(Saved entries)
--- START ---
Definition updateReadIndex : M (LFQueue T) bool :=
  current_read ← gets read_pos_;
  write_pos ← gets write_pos_;
  if current_read =? write_pos then mret false
  else
    _ ← modify add_read; mret true.

Definition queue_size : M (LFQueue T) Z :=
  write_pos ← gets write_pos_;
  read_pos ← gets read_pos_;
  gets (λ q, Z.land (u64 (write_pos - read_pos)) (u64 (q_size q - 1))).

(** How every producer of the program uses the queue (it never tests the pointer). *)
Definition push v : M (LFQueue T) unit :=
  next_write ← getNextToWriteTo;
  _ ← write_slot next_write v;
  _ ← updateWriteIndex;
  mret tt.
(** How every consumer uses it: take the next element if there is one. *)
Definition pop : M (LFQueue T) (option T) :=
  p ← getNextToRead;
  match p with
  | None => mret None
  | Some i => v ← read_slot (Some i); _ ← updateReadIndex; mret (Some v)
  end.

(** ** Invariant and abstraction *)
Record queue_wf q : Prop := {
  queue_size_pow : ∃ k, 0 ≤ k < 64 ∧ q_size q = 2 ^ k;
  queue_pos : 0 ≤ read_pos_ q ≤ write_pos_ q ∧ write_pos_ q ≤ q_size q;
  queue_slack : write_pos_ q - read_pos_ q < q_size q;
}.

(** The elements written and not yet read, oldest first. *)
Definition contents q : list T :=
  slot q <$> seqZ (read_pos_ q) (write_pos_ q - read_pos_ q).

Lemma contents_length q :
  queue_wf q → Z.of_nat (length (contents q)) = write_pos_ q - read_pos_ q.
Proof. intros [_ ? _]. unfold contents. rewrite length_fmap, length_seqZ. lia. Qed.

Lemma queue_size_lt q : queue_wf q → 0 < q_size q ≤ 2 ^ 63.
Proof.
  intros [(k & Hk & ->) _ _]. split; [lia|]. apply Z.pow_le_mono_r; lia.
Qed.

Lemma mask_mod q z :
  queue_wf q → 0 ≤ z < 2 ^ 64 → Z.land (u64 z) (u64 (q_size q - 1)) = z mod q_size q.
Proof.
  intros Hwf Hz. pose proof (queue_size_lt q Hwf) as Hs.
  destruct Hwf as [(k & Hk & E) _ _]. rewrite !u64_id by lia.
  rewrite E, <- Z.land_ones by lia. by rewrite Z.ones_equiv, <- Z.sub_1_r.
Qed.

Lemma LFQueue_new_ok k :
  0 ≤ k < 64 → ∃ q, LFQueue_new (2 ^ k) = Ok q ∧ queue_wf q ∧ q_size q = 2 ^ k ∧
    write_pos_ q = 0 ∧ read_pos_ q = 0 ∧ contents q = [].
Proof.
  intros Hk. exists (MkLFQueue ∅ (2 ^ k) 0 0). unfold LFQueue_new.
  assert (2 ^ k < 2 ^ 64) by (apply Z.pow_lt_mono_r; lia).
  rewrite u64_id by lia.
  rewrite Z.sub_1_r, <- Z.ones_equiv, Z.land_ones, Z.mod_same by lia.
  split_and!; try done. constructor; simpl; [eauto|lia|lia].
Qed.

(** The queue after a successful [push] and after a successful [pop]. *)
Definition pushed v q : LFQueue T :=
  MkLFQueue (<[write_pos_ q := v]> (q_store_ q)) (q_size q) (write_pos_ q + 1) (read_pos_ q).
Definition popped q : LFQueue T :=
  MkLFQueue (q_store_ q) (q_size q) (write_pos_ q) (read_pos_ q + 1).
(* ===== verification/BookView.v ===== *)
(** The linked structure shared by the two limit order books.

    The exchange's [MEOrderBook] and the client's [MarketOrderBook] keep the same heap
    shape: per side a circular list of price levels, best price first; per level a
    circular list of orders, oldest first; an array from hashed prices to levels and a
    map from order keys to orders.  A [view] is that heap seen through its fields, and
    [wf V L] says that it represents the layout [L] (per side, the levels and the
    orders of each level, in order).  The lemmas say what the four pointer surgeries
    of the books do to the layout: appending an order to a level, opening a level,
    unlinking an order, unlinking a level; and what an update of an order's data does. *)
From Stdlib Require Import FunctionalExtensionality.
From stdpp Require Export sorting functions.
From S2P Require Export Types Ring.

(** What the books need to know of an order's data: its side, price and key. *)
Class OrderData (A K : Type) := {
  od_side : A → Side;
  od_price : A → Z;
  od_key : A → K;
}.

(** [true] is the bid side. *)
Definition to_side (s : bool) : Side := if s then Side_BUY else Side_SELL.
(** [better s x y]: price [x] is better than price [y] on side [s]. *)
Definition better (s : bool) (x y : Z) : Prop := if s then y < x else x < y.
#[export] Instance better_dec s x y : Decision (better s x y).
Proof. destruct s; simpl; apply _. Defined.

#[export] Instance to_side_inj : Inj (=) (=) to_side.
Proof. by intros [] []. Qed.

Record view (A K : Type) : Type := MkView {
  v_best : bool → option Z;
  v_lside : Z → Side;
  v_lprice : Z → Z;
  v_lfirst : Z → option Z;
  v_lprev : Z → option Z;
  v_lnext : Z → option Z;
  v_llive : Z → bool;
  v_data : Z → A;
  v_oprev : Z → option Z;
  v_onext : Z → option Z;
  v_olive : Z → bool;
  v_pmap : Z → option Z;
  v_omap : K → option Z;
}.
Arguments MkView {A K}.
Arguments v_best {A K}. Arguments v_lside {A K}. Arguments v_lprice {A K}.
Arguments v_lfirst {A K}. Arguments v_lprev {A K}. Arguments v_lnext {A K}.
Arguments v_llive {A K}. Arguments v_data {A K}. Arguments v_oprev {A K}.
Arguments v_onext {A K}. Arguments v_olive {A K}. Arguments v_pmap {A K}.
Arguments v_omap {A K}.
(** What a fill sends to the two clients and to the market. *)
Definition fill_responses (t : taker) (f : fill) : list MEClientResponse :=
  let r := f_order f in
  [MkMEClientResponse ClientResponseType_FILLED (t_client_id t) (t_ticker_id t)
     (t_client_order_id t) (u32 (t_market_order_id t)) (to_side (t_side t)) (r_price r)
     (f_qty f) (f_leaves f - f_qty f);
   MkMEClientResponse ClientResponseType_FILLED (r_client_id r) (t_ticker_id t)
     (r_client_order_id r) (r_market_order_id r) (r_side r) (r_price r)
     (f_qty f) (r_qty r - f_qty f)].
Definition fill_updates (t : taker) (f : fill) : list MEMarketUpdate :=
  let r := f_order f in
  [MkMEMarketUpdate MarketUpdateType_TRADE OrderId_INVALID (t_ticker_id t)
     (to_side (t_side t)) (r_price r) (f_qty f) Priority_INVALID;
   if r_qty r - f_qty f =? 0
   then MkMEMarketUpdate MarketUpdateType_CANCEL (r_market_order_id r) (t_ticker_id t)
          (r_side r) (r_price r) (r_qty r) Priority_INVALID
   else MkMEMarketUpdate MarketUpdateType_MODIFY (r_market_order_id r) (t_ticker_id t)
          (r_side r) (r_price r) (r_qty r - f_qty f) (r_priority r)].

(** ** Resting and cancelling *)
Fixpoint rest_order (s : bool) (r : resting) (ls : levels) : levels :=
  match ls with
  | [] => [(r_price r, [r])]
  | (px, rs) :: ls' =>
    if px =? r_price r then (px, rs ++ [r]) :: ls'
    else if decide (better s (r_price r) px) then (r_price r, [r]) :: (px, rs) :: ls'
    else (px, rs) :: rest_order s r ls'
  end.

Fixpoint next_priority (price : Z) (ls : levels) : Z :=
  match ls with
  | [] => 1
  | (px, rs) :: ls' =>
    if px =? price
    then match last rs with Some r => u64 (r_priority r + 1) | None => 1 end
    else next_priority price ls'
  end.

Fixpoint cancel_order (k : Z * Z) (ls : levels) : levels :=
  match ls with
  | [] => []
  | (px, rs) :: ls' =>
    match filter (λ r, r_key r ≠ k) rs with
    | [] => cancel_order k ls'
    | rs' => (px, rs') :: cancel_order k ls'
    end
  end.

Definition all_orders (k : sbook) : list resting := orders_of (s_bids k) ++ orders_of (s_asks k).
Definition find_order (key : Z * Z) (k : sbook) : option resting :=
  snd <$> list_find (λ r, r_key r = key) (all_orders k).

(** ** The operations of the book, with what they send *)
Record outcome : Type := MkOutcome {
  out_book : sbook;
  out_responses : list MEClientResponse;
  out_updates : list MEMarketUpdate;
}.

(** Would the book hold two levels in one slot of its price table? *)
Definition no_collision (s : bool) (price : Z) (index : Z → Z) (k : sbook) : bool :=
  forallb (λ l, (l.1 =? price) || negb (index l.1 =? index price)) (s_levels s k) &&
  forallb (λ l, negb (index l.1 =? index price)) (s_levels (negb s) k).

Definition spec_add (t : taker) (qty : Z) (k : sbook) : outcome :=
  let s := t_side t in
  let '(opp, leaves, fs) := sweep t (s_levels (negb s) k) qty in
  let k1 := s_set_levels (negb s) opp k in
  let accepted := MkMEClientResponse ClientResponseType_ACCEPTED (t_client_id t) (t_ticker_id t)
                    (t_client_order_id t) (t_market_order_id t) (to_side s) (t_price t) 0 qty in
  let rs := accepted :: concat (fill_responses t <$> fs) in
  let us := concat (fill_updates t <$> fs) in
  if leaves =? 0 then MkOutcome k1 rs us
  else
    let prio := next_priority (t_price t) (s_levels s k1) in
    let r := MkResting (t_client_id t) (t_client_order_id t) (t_market_order_id t) (to_side s)
               (t_price t) leaves prio in
    MkOutcome (s_set_levels s (rest_order s r (s_levels s k1)) k1) rs
      (us ++ [MkMEMarketUpdate MarketUpdateType_ADD (t_market_order_id t) (t_ticker_id t)
                (to_side s) (t_price t) leaves prio]).

Definition spec_cancel (client_id order_id ticker_id : Z) (k : sbook) : outcome :=
  match find_order (client_id, order_id) k with
  | None =>
    MkOutcome k
      [MkMEClientResponse ClientResponseType_CANCEL_REJECTED client_id ticker_id order_id
         OrderId_INVALID Side_INVALID Price_INVALID Qty_INVALID Qty_INVALID] []
  | Some r =>
    MkOutcome (MkSBook (cancel_order (client_id, order_id) (s_bids k))
                 (cancel_order (client_id, order_id) (s_asks k)))
      [MkMEClientResponse ClientResponseType_CANCELED client_id ticker_id order_id
         (r_market_order_id r) (r_side r) (r_price r) Qty_INVALID (r_qty r)]
      [MkMEMarketUpdate MarketUpdateType_CANCEL (r_market_order_id r) ticker_id (r_side r)
         (r_price r) 0 (r_priority r)]
  end.

(** ** The sweep, one resting order at a time *)
Lemma sweep_stop t ls leaves :
  leaves = 0 ∨ (match ls with [] => True | (px, _) :: _ => crosses t px = false end) →
  sweep t ls leaves = (ls, leaves, []).
Proof.
  destruct ls as [|[px rs] ls]; [done|]. intros [->|H]; simpl; [done|].
  rewrite H. simpl. by rewrite orb_true_r.
Qed.
Definition drop_first (px : Z) (rs : list resting) (ls : levels) : levels :=
  match rs with [] => ls | _ => (px, rs) :: ls end.
Lemma sweep_take t px r rs ls leaves :
  leaves ≠ 0 → crosses t px = true → r_qty r ≤ leaves →
  sweep t ((px, r :: rs) :: ls) leaves =
    let '(rest, leaves', fs) := sweep t (drop_first px rs ls) (leaves - r_qty r) in
    (rest, leaves', MkFill r leaves :: fs).
Proof.
  intros Hl Hc Hq. simpl.
  rewrite Hc, (proj2 (Z.eqb_neq leaves 0)), (proj2 (Z.leb_le _ _)) by done. simpl.
  destruct rs as [|r' rs]; simpl.
  - by destruct (sweep t ls (leaves - r_qty r)) as [[??]?].
  - rewrite Hc. destruct (leaves - r_qty r =? 0) eqn:E; simpl; [done|].
    destruct (r_qty r' <=? leaves - r_qty r) eqn:E2; simpl.
    + destruct (sweep_level rs (leaves - r_qty r - r_qty r')) as [[[|x xs] ?] ?]; simpl; [|done].
      by destruct (sweep t ls z) as [[??]?].
    + done.
Qed.
Lemma sweep_partial t px r rs ls leaves :
  leaves ≠ 0 → crosses t px = true → leaves < r_qty r →
  sweep t ((px, r :: rs) :: ls) leaves =
    ((px, set_r_qty (r_qty r - leaves) r :: rs) :: ls, 0, [MkFill r leaves]).
Proof.
  intros Hl Hc Hq. simpl.
  by rewrite Hc, (proj2 (Z.eqb_neq leaves 0)), (proj2 (Z.leb_gt _ _)) by done.
Qed.
(* ===== verification/MEOrder.v ===== *)
(** EXCHANGE/matcher/me_order.h and me_order.cpp: the nodes of the exchange's order
    book.  A pointer is [None] (nullptr) or the index of an object in its pool. *)
From S2P Require Export Types MemPool.

Record MEOrder : Type := MkMEOrder {
  ord_ticker_id_ : Z;
  ord_client_id_ : Z;
  ord_client_order_id_ : Z;
  ord_market_order_id_ : Z;
  ord_side_ : Side;
  ord_price_ : Z;
  ord_qty_ : Z;
  ord_priority_ : Z;
  ord_prev_order_ : option Z;
  ord_next_order_ : option Z;
}.

Record MEOrdersAtPrice : Type := MkMEOrdersAtPrice {
  oap_side_ : Side;
  oap_price_ : Z;
  oap_first_me_order_ : option Z;
  oap_prev_entry_ : option Z;
  oap_next_entry_ : option Z;
}.

(** The default member initialisers. *)
#[export] Instance MEOrder_init : ValueInit MEOrder :=
  MkMEOrder TickerId_INVALID ClientId_INVALID OrderId_INVALID OrderId_INVALID
    Side_INVALID Price_INVALID Qty_INVALID Priority_INVALID None None.
#[export] Instance MEOrdersAtPrice_init : ValueInit MEOrdersAtPrice :=
  MkMEOrdersAtPrice Side_INVALID Price_INVALID None None None.

(** Assignments to single fields. *)
Definition set_ord_qty_ (v : Z) (o : MEOrder) : MEOrder :=
  MkMEOrder (ord_ticker_id_ o) (ord_client_id_ o) (ord_client_order_id_ o)
    (ord_market_order_id_ o) (ord_side_ o) (ord_price_ o) v (ord_priority_ o)
    (ord_prev_order_ o) (ord_next_order_ o).
Definition set_ord_prev_order_ (v : option Z) (o : MEOrder) : MEOrder :=
  MkMEOrder (ord_ticker_id_ o) (ord_client_id_ o) (ord_client_order_id_ o)
    (ord_market_order_id_ o) (ord_side_ o) (ord_price_ o) (ord_qty_ o) (ord_priority_ o)
    v (ord_next_order_ o).
Definition set_ord_next_order_ (v : option Z) (o : MEOrder) : MEOrder :=
  MkMEOrder (ord_ticker_id_ o) (ord_client_id_ o) (ord_client_order_id_ o)
    (ord_market_order_id_ o) (ord_side_ o) (ord_price_ o) (ord_qty_ o) (ord_priority_ o)
    (ord_prev_order_ o) v.
Definition set_oap_first_me_order_ (v : option Z) (l : MEOrdersAtPrice) : MEOrdersAtPrice :=
  MkMEOrdersAtPrice (oap_side_ l) (oap_price_ l) v (oap_prev_entry_ l) (oap_next_entry_ l).
Definition set_oap_prev_entry_ (v : option Z) (l : MEOrdersAtPrice) : MEOrdersAtPrice :=
  MkMEOrdersAtPrice (oap_side_ l) (oap_price_ l) (oap_first_me_order_ l) v (oap_next_entry_ l).
Definition set_oap_next_entry_ (v : option Z) (l : MEOrdersAtPrice) : MEOrdersAtPrice :=
  MkMEOrdersAtPrice (oap_side_ l) (oap_price_ l) (oap_first_me_order_ l) (oap_prev_entry_ l) v.

(** [toString]; the nodes a node points to are read from their pools. *)
Definition MEOrder_toString (orders : MemPool MEOrder) (o : MEOrder) : string :=
  let moid p := match p with
                | Some i => ord_market_order_id_ (obj orders i)
                | None => OrderId_INVALID
                end in
  "MEOrder" +:+ "[" +:+
  "ticker:" +:+ tickerIdToString (ord_ticker_id_ o) +:+ " " +:+
  "cid:" +:+ clientIdToString (ord_client_id_ o) +:+ " " +:+
  "oid:" +:+ orderIdToString (ord_client_order_id_ o) +:+ " " +:+
  "moid:" +:+ orderIdToString (ord_market_order_id_ o) +:+ " " +:+
  "side:" +:+ sideToString (ord_side_ o) +:+ " " +:+
  "price:" +:+ priceToString (ord_price_ o) +:+ " " +:+
  "qty:" +:+ qtyToString (ord_qty_ o) +:+ " " +:+
  "prio:" +:+ priorityToString (ord_priority_ o) +:+ " " +:+
  "prev:" +:+ orderIdToString (moid (ord_prev_order_ o)) +:+ " " +:+
  "next:" +:+ orderIdToString (moid (ord_next_order_ o)) +:+ "]".
Definition MEOrdersAtPrice_toString (orders : MemPool MEOrder)
    (levels : MemPool MEOrdersAtPrice) (l : MEOrdersAtPrice) : string :=
  let price p := match p with
                 | Some i => oap_price_ (obj levels i)
                 | None => Price_INVALID
                 end in
  "MEOrdersAtPrice[" +:+
  "side:" +:+ sideToString (oap_side_ l) +:+ " " +:+
  "price:" +:+ priceToString (oap_price_ l) +:+ " " +:+
  "first_me_order:" +:+
    (match oap_first_me_order_ l with
     | Some i => MEOrder_toString orders (obj orders i)
     | None => "null"
     end) +:+ " " +:+
  "prev:" +:+ priceToString (price (oap_prev_entry_ l)) +:+ " " +:+
  "next:" +:+ priceToString (price (oap_next_entry_ l)) +:+ "]".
--- END ---
### [Try it]
Search the entries for the word "MkView", then list each line that holds it.

### [Your response]
Record view (A K : Type) : Type := MkView {
Arguments MkView {A K}.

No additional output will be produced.